South Sudan: heading for chaos? The newest country in the world recently hit the headlines when the warring parties signed a peace agreement to end the 20-month long conflict. One of the clauses of the accord – which president Kiir signed reluctantly on the 26th August, was that a cease-fire would ensue. But before the ink was dry, government helicopters were firing on rebel positions. The tit-for-tat attacks that have punctuated the last two years, once more taking centre stage.
As with political situations, the dynamics are complex and multi layered. However as a newcomer to Juba – South Sudan’s capital, the cause of the conflict is relatively easy to identify. Kiir – the incumbent – has the mantle, and the rebel leader – Riek Machar wants to take it from him. Everything else is just smoke and mirrors.
There are external actors involved of course, that goes without saying – this is Africa after all. Uganda for example in supporting Kiir, has stationed several thousand members of the Ungandan Peoples Defence Force (UPDF) in Juba – some of which are ‘dug in’ around the international airport. Part of the peace accord was that Juba was to be made a de-militarised zone. But Kampala is sending mixed messages on whether it will pull out its contingent or not. It too possibly reneging on what seems to be a doomed peace deal.
This uncertainty within the country has made for a very unsettling situation. The US government for example, recognising the insecurity in the country, has increased the ‘danger pay’ for its South Sudan staff to that on par with Afghanistan and Iraq. But as those countries fight militant Islamic forces, South Sudan is fighting itself.
The conflict within the country is man made. The tribalism of Dinker versus Neur; Kiir v Machar, manifesting itself in a war that has ripped the potentially oil rich country apart. The result is that South Sudan is bankrupt. The government unablee to pay its soldiers, policemen and other government employees, their salarys unpaid for several months.
President Kiir has survived his short tenure as president not with the support of the people by providing law, order and security, but by buying people off. With hard cash in the country diminishing daily, his influence is waning. This combined with the loss of support within his own government for signing the unpopular peace agreement, means that he’s put himself into a vey precarious position.

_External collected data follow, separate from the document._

(* StatusOr<XlaOp> QrExpander::CompactWYRepresentation(type, batch_dims, vs,
   taus, m, n, precision).  The dots: BatchDot(vs, true, vs, false,
   precision) for vtv, scaled by taus, and BatchDot(t, yv, precision) in
   the loop body. *)
Definition CompactWYRepresentation (type : PrimitiveType)
    (batch_dims : list nat) (vs : XlaOp) (taus : XlaVec) (m n : nat)
    (precision : Precision) : StatusOr XlaOp :=
  let vtv_dots := op_dots vs ++ op_dots vs ++ [precision] ++ vec_dots taus in
  Ok (MakeOp (MakeShape type (batch_dims ++ [n; n]))
        (fun env =>
           CompactWY_T m n precision (op_value vs env) (vec_value taus env))
        (vtv_dots ++ [precision])).

(** The body of the loop [for (i = 0; i < p; i += block_size)] of the block
    driver, from the values of [a] and [q] before the block that starts at
    [i] to their values after it.  [i], [k] and the block size are int64 in
    the source; inside the loop [0 <= i < p] and [block_size >= 1], so they
    are naturals here. *)
Definition block_step (type : PrimitiveType) (batch_dims : list nat)
    (m n p block_size : nat) (precision : Precision)
    (i : nat) (a q : XlaOp) : StatusOr (XlaOp * XlaOp) :=
  let k := Nat.min block_size (p - i) in
  let a_block := Op.SliceInMinorDims a i i m (i + k) in
  let_ok qr_block := QrBlock a_block precision in
  let y :=
    Op.Add (Op.IdentityMatrix type [] (m - i) k)
      (Op.StrictLowerTriangle (QrExpander.a qr_block)) in
  let a := Op.UpdateSliceInMinorDims a (QrExpander.a qr_block) i i in
  (* Compute the I + Y @ T @ Y^t block representation of a product of
     Householder matrices. *)
  let_ok t :=
    CompactWYRepresentation type batch_dims y (taus qr_block) (m - i) k
      precision in
  (* a[i:, i+k:] += (y @ t.T) @ (y.T @ a[i:, i+k:]) *)
  let yt := Op.BatchDot y false t true precision in
  let a_panel := Op.SliceInMinorDims a i (i + k) m n in
  let a_update := Op.BatchDot y true a_panel false precision in
  let a_update := Op.BatchDot yt false a_update false precision in
  let a_panel := Op.Add a_panel a_update in
  let a := Op.UpdateSliceInMinorDims a a_panel i (i + k) in
  (* q[:, i:] += (q[:, i:] @ y) @ (y @ t.T).T *)
  let q_panel := Op.SliceInMinorDims q 0 i m m in
  let q_update := Op.BatchDot q_panel false y false precision in
  let q_update := Op.BatchDot q_update false yt true precision in
  let q_panel := Op.Add q_panel q_update in
  let q := Op.UpdateSliceInMinorDims q q_panel 0 i in
  Ok (a, q).
(** * Graph builders of histocartography: shallow embedding and properties

    The development follows [histocartography/preprocessing/graph_builders.py]:
    the abstract [BaseGraphBuilder] with its [process] / [process_and_save]
    pipeline and the two concrete builders [RAGGraphBuilder] (region
    adjacency from an instance map) and [KNNGraphBuilder] (k nearest
    neighbours of a point set).

    The pipeline is embedded twice.  In the first embedding arrays are
    values and the DGL graph that the code mutates in place is threaded
    explicitly: a method that returns [None] after mutating [graph] becomes a
    function returning the new state of that graph.  In the second one every
    array and graph is an object in a store, and the in-place statements of
    the source are writes to the object they target; it is shown to compute
    the same graphs as the first and carries the frame property of the
    inputs.  Exceptions are values of [exn] carried by the [result] monad.
    Integer arrays hold [Z], unbounded and signed as numpy's default integer
    type is.  Floating point arrays hold exact rationals [Q]: the rounding of
    scikit-learn's [float64] distances and of torch's [float32] tensors is
    not modelled, and the statements about the values of a float tensor or
    about the ranking of the neighbours are kept to what does not depend on
    that rounding (which tensors and edges exist, how many, between which
    nodes, and the zero distance of coincident points).  The artifact of
    [process_and_save] is modelled as the saved graph itself; the order in
    which DGL lists the edges of a graph read back from disk is not
    modelled.

    Two pieces of the experiments are embedded beside it: the earlier
    [RAGGraphBuilder] of [experiments/histo-seg/graph_builders.py] (its
    topology and its label rule), to compare it with the one above, and
    [ConfigGenerator._get_number_classes] of
    [experiments/histo-graph/config_generator.py].

    Calls into numpy, pandas, OpenCV, scikit-image, scikit-learn, torch and
    DGL are modelled by functions named after them, each with the part of the
    library's behaviour that the builders rely on (index normalisation,
    bounds and shape checks, the order of [unique] and [nonzero]). *)

From Stdlib Require Import ZArith QArith Qround Lia String.
From stdpp Require Import base list gmap strings sorting.
Lemma cell_clear_ok n w b blk :
  v_data w = Some b ->
  heap w !! b_addr b = Some blk ->
  (n <= length blk)%nat ->
  cell_clear n w =
    (Val (bytes_hex (take (b_size b) (replicate n x00 ++ drop n blk))),
     after_clear n b blk w).
Proof.
  intros Hd Hb Hl. unfold cell_clear.
  erewrite bind_val by (apply name_data_bound; exact Hd).
  erewrite bind_val by (apply memset_ok with (blk := blk); [exact Hb | exact Hl]).
  erewrite bind_val by (apply name_data_bound; exact Hd).
  erewrite bind_val by (apply bytes_ok; fields; apply lookup_insert_eq).
  reflexivity.
Qed.

(** Sizes and the allocator's reserve. *)

Lemma capacity_bound w : Z.of_nat (capacity w) < 2 ^ 63.
Proof. unfold capacity. lia. Qed.

Lemma fits_within_capacity n w : (n <= capacity w)%nat -> fits_ssize_t n = true.
Proof.
  intros Hc. pose proof (capacity_bound w). unfold fits_ssize_t.
  apply Z.ltb_lt. lia.
Qed.

Lemma capacity_same w w' : reserve w' = reserve w -> capacity w' = capacity w.
Proof. intros H. unfold capacity. now rewrite H. Qed.

Lemma capacity_set c w :
  Z.of_nat c < 2 ^ 63 -> capacity (set_capacity c w) = c.
Proof. intros H. unfold capacity. fields. lia. Qed.

(** What dropping a reference leaves alone. *)

Lemma free_frame a w :
  fs (free a w) = fs w /\ streams (free a w) = streams w /\
  close_status (free a w) = close_status w /\ trace (free a w) = trace w /\
  v_data (free a w) = v_data w /\ v_fp (free a w) = v_fp w /\
  v_bs (free a w) = v_bs w /\
  (forall a', a' <> a -> heap (free a w) !! a' = heap w !! a').
Proof.
  unfold free. destruct (heap w !! a); fields; repeat split; try reflexivity.
  intros a' Ha. now apply lookup_delete_ne.
Qed.

Lemma drop_ref_frame old w :
  fs (drop_ref old w) = fs w /\ streams (drop_ref old w) = streams w /\
  close_status (drop_ref old w) = close_status w /\
  trace (drop_ref old w) = trace w /\
  v_data (drop_ref old w) = v_data w /\ v_fp (drop_ref old w) = v_fp w /\
  v_bs (drop_ref old w) = v_bs w.
Proof.
  unfold drop_ref. destruct old as [o|]; [|repeat split].
  destruct (referenced (b_addr o) w); [repeat split|].
  destruct (free_frame (b_addr o) w) as (H1 & H2 & H3 & H4 & H5 & H6 & H7 & _).
  repeat split; assumption.
Qed.

Lemma drop_ref_keeps_referenced old w a :
  referenced a w = true -> heap (drop_ref old w) !! a = heap w !! a.
Proof.
  intros Hr. unfold drop_ref. destruct old as [o|]; [|reflexivity].
  destruct (referenced (b_addr o) w) eqn:Ho; [reflexivity|].
  apply free_frame. intros ->. congruence.
Qed.

Lemma drop_ref_gone o blk w :
  heap w !! b_addr o = Some blk ->
  referenced (b_addr o) w = false ->
  heap (drop_ref (Some o) w) !! b_addr o = None /\
  reserve (drop_ref (Some o) w) = (capacity w + length blk)%nat.
Proof.
  intros Hb Hr. unfold drop_ref. rewrite Hr. unfold free. rewrite Hb. fields.
  split; [apply lookup_delete_eq | reflexivity].
Qed.

Lemma referenced_by_data w b : v_data w = Some b -> referenced (b_addr b) w = true.
Proof. intros H. unfold referenced. rewrite H. now rewrite bool_decide_true. Qed.
(** The normalized record of the row at 0-based position [i]. *)
Definition normalized_row (df : DataFrame) (i : nat) (r : dict) : dict :=
  [("STT", VInt (Z.of_nat (1 + i)));
   ("Link Video", cell r "source_link");
   (TikTokDataProcessor.view_column, resolve_spec view_candidates (VInt 0) df r);
   (TikTokDataProcessor.author_column,
    resolve_spec author_candidates (VStr "Unknown") df r);
   (TikTokDataProcessor.follower_column,
    resolve_spec follower_candidates (VInt 0) df r)].

Definition normalize_spec (df : DataFrame) : DataFrame :=
  if empty df then DataFrame_new
  else mkDF normalized_columns (imap (normalized_row df) (rows df)).

(** The three assignments of [process_data] seen as one operation: set
    column [c] of [f] from the first candidate column of [df], or from the
    default. *)
Definition assign_spec (f : DataFrame) (c : string) (candidates : list string)
           (dflt : value) (df : DataFrame) : DataFrame :=
  match List.find (λ k, has_column k df) candidates with
  | Some k => setitem_series f c (series df k)
  | None => setitem_scalar f c dflt
  end.

Definition resolve_at (candidates : list string) (dflt : value)
           (df : DataFrame) (i : nat) : value :=
  match List.find (λ k, has_column k df) candidates with
  | Some k => default NaN (series df k !! i)
  | None => dflt
  end.

(** The outcome record of the link at 0-based position [i]: without an
    error it is a [Success] record with no [error] key, with an error it is a
    [Failed] record carrying the message. *)
Definition outcome_record (i : nat) (link : value) (err : option exn) : dict :=
  match err with
  | None =>
      [("index", VInt (Z.of_nat i + 1)); ("link", link); ("status", VStr "Success")]
  | Some e =>
      [("index", VInt (Z.of_nat i + 1)); ("link", link); ("status", VStr "Failed");
       ("error", VStr e)]
  end.

(** What the pipeline makes of the fetcher's answer for one link. *)
Definition error_of (answer : result DataFrame) : option exn :=
  match answer with
  | Ok df => if empty df then Some "Empty data returned" else None
  | Raise e => Some e
  end.

Definition outcome_spec (i : nat) (link : value) (answer : result DataFrame) : dict :=
  outcome_record i link (error_of answer).

Definition accumulate_spec (i : nat) (answer : result DataFrame)
           (all_data : DataFrame) : DataFrame :=
  match answer with
  | Ok df =>
      if empty df then all_data
      else concat all_data (setitem_scalar df "link_index" (VInt (Z.of_nat i + 1)))
  | Raise _ => all_data
  end.

(** The outcome list, the cumulative table and the fetch-and-wait part of
    the trace for a list of links paired with the fetcher's answers, the
    first link being at position [i] of [n]. *)
Fixpoint outcomes_spec (i : nat) (answers : list (value * result DataFrame))
  : list dict :=
  match answers with
  | [] => []
  | (link, r) :: rest => outcome_spec i link r :: outcomes_spec (S i) rest
  end.

Fixpoint cumulative_spec (i : nat) (answers : list (value * result DataFrame))
         (all_data : DataFrame) : DataFrame :=
  match answers with
  | [] => all_data
  | (_, r) :: rest => cumulative_spec (S i) rest (accumulate_spec i r all_data)
  end.

Fixpoint pacing_spec (n i : nat) (answers : list (value * result DataFrame))
  : list event :=
  match answers with
  | [] => []
  | (link, r) :: rest =>
      EvFetch link (DataCollector.temp_filename i) r
      :: (if decide (S i < n) then [EvSleep 5] else [])
      ++ pacing_spec n (S i) rest
  end.

Definition is_fetch_or_sleep (ev : event) : bool :=
  match ev with
  | EvFetch _ _ _ | EvSleep _ => true
  | _ => false
  end.

Definition is_sleep (ev : event) : bool :=
  match ev with
  | EvSleep _ => true
  | _ => false
  end.

Definition is_to_csv (ev : event) : bool :=
  match ev with
  | EvToCsv _ _ => true
  | _ => false
  end.

Definition is_gspread (ev : event) : bool :=
  match ev with
  | EvAuthorize | EvCreate _ | EvInsertPermission _ _ _
  | EvGetWorksheet _ _ | EvUpdate _ _ _ => true
  | _ => false
  end.

(** The events of one pass through the loop body of [collect_data], given
    the fetcher's answer and whether the scratch file exists afterwards. *)
Definition step_trace (n i : nat) (link : value) (answer : result DataFrame)
           (scratch_present : bool) : list event :=
  EvFetch link (DataCollector.temp_filename i) answer
  :: (match answer with
      | Ok _ => if scratch_present
                then [EvRemove (DataCollector.temp_filename i)] else []
      | Raise _ => []
      end)
  ++ (if DataCollector.not_last i n then [EvSleep 5] else []).

(** An outcome record is well formed: its status is [Success] and it has no
    [error] key, or its status is [Failed] and it has one. *)
Definition well_formed_outcome (d : dict) : Prop :=
  (dict_get "status" d = Some (VStr "Success") ∧ dict_get "error" d = None)
  ∨ (dict_get "status" d = Some (VStr "Failed")
     ∧ ∃ e, dict_get "error" d = Some (VStr e)).

(** The fetcher contract of the data model: a record that is not empty has
    a [source_link] column. *)
Definition stamps_source_link (fetcher : ABC.DataFetcher) : Prop :=
  ∀ link path fs fs' df,
    ABC.fetch_data (DataFetcher := fetcher) link path fs = (fs', Ok df) →
    empty df = false → "source_link" ∈ columns df.

(** A list of outcome records for links paired with their errors, the first
    link being at position [i]. *)
Fixpoint records_spec (i : nat) (l : list (value * option exn)) : list dict :=
  match l with
  | [] => []
  | (link, err) :: rest => outcome_record i link err :: records_spec (S i) rest
  end.

(** [a] pairs a link with something the fetcher answers for that link. *)
Definition answered_by (fetcher : ABC.DataFetcher) (a : value * result DataFrame)
  : Prop :=
  ∃ path fs, (ABC.fetch_data (DataFetcher := fetcher) a.1 path fs).2 = a.2.

(** [values] is the header row of [df] followed by all its data rows: the
    first line holds the column names in column order, and line [i+1]
    holds, column by column, the cells of the row at position [i]. *)
Definition header_then_rows (df : DataFrame) (values : list (list value)) : Prop :=
  length values = S (length (rows df))
  ∧ (∃ head, values !! 0 = Some head
             ∧ length head = length (columns df)
             ∧ ∀ j c, columns df !! j = Some c → head !! j = Some (VStr c))
  ∧ ∀ i r, rows df !! i = Some r →
      ∃ line, values !! S i = Some line
              ∧ length line = length (columns df)
              ∧ ∀ j c, columns df !! j = Some c →
                  line !! j = Some (default NaN (dict_get c r)).

(** The operating system removes every file it is asked to remove. *)
Definition never_refuses `{Os} : Prop :=
  ∀ path fs, remove_refused path fs = None.

(** The error of the clean-up in one pass of the loop body of
    [collect_data]: the fetcher returned, the scratch file is there, and the
    operating system refuses to remove it. *)
Definition cleanup_error `{Os} (path : string) (fs : gmap string file)
           (answer : result DataFrame) : option exn :=
  match answer, fs !! path with
  | Ok _, Some _ => remove_refused path fs
  | _, _ => None
  end.

(** [c] is no error, or an error with which the operating system refuses
    some removal. *)
Definition refusal `{Os} (c : option exn) : Prop :=
  c = None ∨ ∃ path fs, remove_refused path fs = c.

(** The records one pass of the loop body of [collect_data] appends, given
    the fetcher's answer and the error of the clean-up: the record of the
    answer and, when the clean-up raised, a [Failed] record for the same
    link. *)
Definition pass_records (i : nat) (link : value) (answer : result DataFrame)
           (cleanup : option exn) : list dict :=
  outcome_spec i link answer
  :: match cleanup with
     | Some e => [outcome_record i link (Some e)]
     | None => []
     end.

(** A pass: the link, the fetcher's answer, the error of the clean-up. *)
Definition pass : Type := value * result DataFrame * option exn.

Fixpoint passes_spec (i : nat) (passes : list pass) : list dict :=
  match passes with
  | [] => []
  | (link, r, c) :: rest => pass_records i link r c ++ passes_spec (S i) rest
  end.

End Spec.
Export Spec.

(** ** More of pandas: what the rest of the code uses *)

Module PandasMore.

(** [df[names]] for a list of column names: the named columns, in the order
    asked for; a name that is not a column raises [KeyError]. *)
Definition getitem_list (df : DataFrame) (names : list string) : result DataFrame :=
  match List.filter (λ c, negb (has_column c df)) names with
  | [] => Ok (mkDF names ((λ r, (λ c, (c, cell r c)) <$> names) <$> rows df))
  | c :: _ => Raise ("'" ++ c ++ "' not in index")
  end.

(** [df.columns = names]: the columns are renamed by position; the number of
    names has to be the number of columns. *)
Definition set_columns (df : DataFrame) (names : list string) : result DataFrame :=
  if decide (length names = length (columns df))
  then Ok (mkDF names ((λ r, zip names (cell r <$> columns df)) <$> rows df))
  else Raise "Length mismatch".

End PandasMore.
Export PandasMore.

(** ** The rest of [Data.py]: the constructors and [main] *)

Module Main.
Section Main.
Context `{Gspread} `{Pyktok} `{Os}.

(** [datetime.now().strftime(...)] as read by [collect_data]. *)
Variable timestamp : string.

Money is in short supply. Annual figures recently put inflation at over 60%, with the consequence of rocketing prices equaling increased criminality. The streets of Juba have become dangerous. Armed robberies – that are being reported as perpetrated by unpaid soldiers and police – a daily occurrence. Of the 160 NGOs currently ‘in country’, over 40 have been robbed within the last three months.
The variables enabling an insurrection are numerous. Financial, criminal, political, they’re all here in spades. And as the country gets closer to the edge, it would only take one as a catalyst to send South Sudan heading into chaos.
No one predicted what happened in December 2013 when the spark between the two warring factions ignited; the result, the brutal conflict which the peace agreement is trying to stop. Chances are that no one will be able to ‘call’ what happens next either. Yet if the government makes it through the next month or so it has a chance of surviving. The only constant however, is the suffering of the South Sudanese people.